(** * sum_of_min_terms.py: a shallow embedding and its verified properties

    The program turns a boolean expression such as [A!B + (C*D)'] into a
    tree of gates, enumerates its truth table and prints the canonical sum
    of minterms.  This file embeds [src/sum_of_min_terms.py] function by
    function and proves properties of the embedded functions.

    Conventions of the embedding.
    - A Python [str] is a [list ascii]; string literals are coerced.  The
      characters are the 7-bit ASCII ones the expression grammar uses:
      [isalpha] and [upper] are the ASCII ones.
    - A Python [int] is a [Z]; indices are [Z] because the code starts some
      of them at [-1] and slices with negative bounds.
    - An exception is a value of [exn]; a function that can raise returns
      [result A].
    - The mutable fields of a [Gate] ([output], [truth_table]) are fields
      of the tree; a method that mutates the object returns the new tree.
    - The constructor calls itself once for every level of the tree.
      [Gate_call] takes the number of nested calls the interpreter allows
      and raises RecursionError beyond it; [Gate_new] is the constructor
      where this limit is not reached.

    The definitions come first: the functions of the program in the order
    of their dependencies, then the definitions the properties are stated
    with.  The properties follow. *)

From Stdlib Require Import List ZArith Ascii String Bool Lia Arith Permutation Sorted.
From Stdlib Require DecimalString.
Import ListNotations.

Open Scope char_scope.
Open Scope string_scope.
Open Scope list_scope.
Open Scope Z_scope.

(** ** Python values the program uses *)

Definition pystr := list ascii.

Coercion list_ascii_of_string : string >-> list.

###

## [EXERCISE AIM]
With the first line of the records as the start and the line holding "- A Python [str]" as the end, please copy exactly those lines and no others.

## [TASK SOLUTION]
(** * sum_of_min_terms.py: a shallow embedding and its verified properties

    The program turns a boolean expression such as [A!B + (C*D)'] into a
    tree of gates, enumerates its truth table and prints the canonical sum
    of minterms.  This file embeds [src/sum_of_min_terms.py] function by
    function and proves properties of the embedded functions.

    Conventions of the embedding.
    - A Python [str] is a [list ascii]; string literals are coerced.  The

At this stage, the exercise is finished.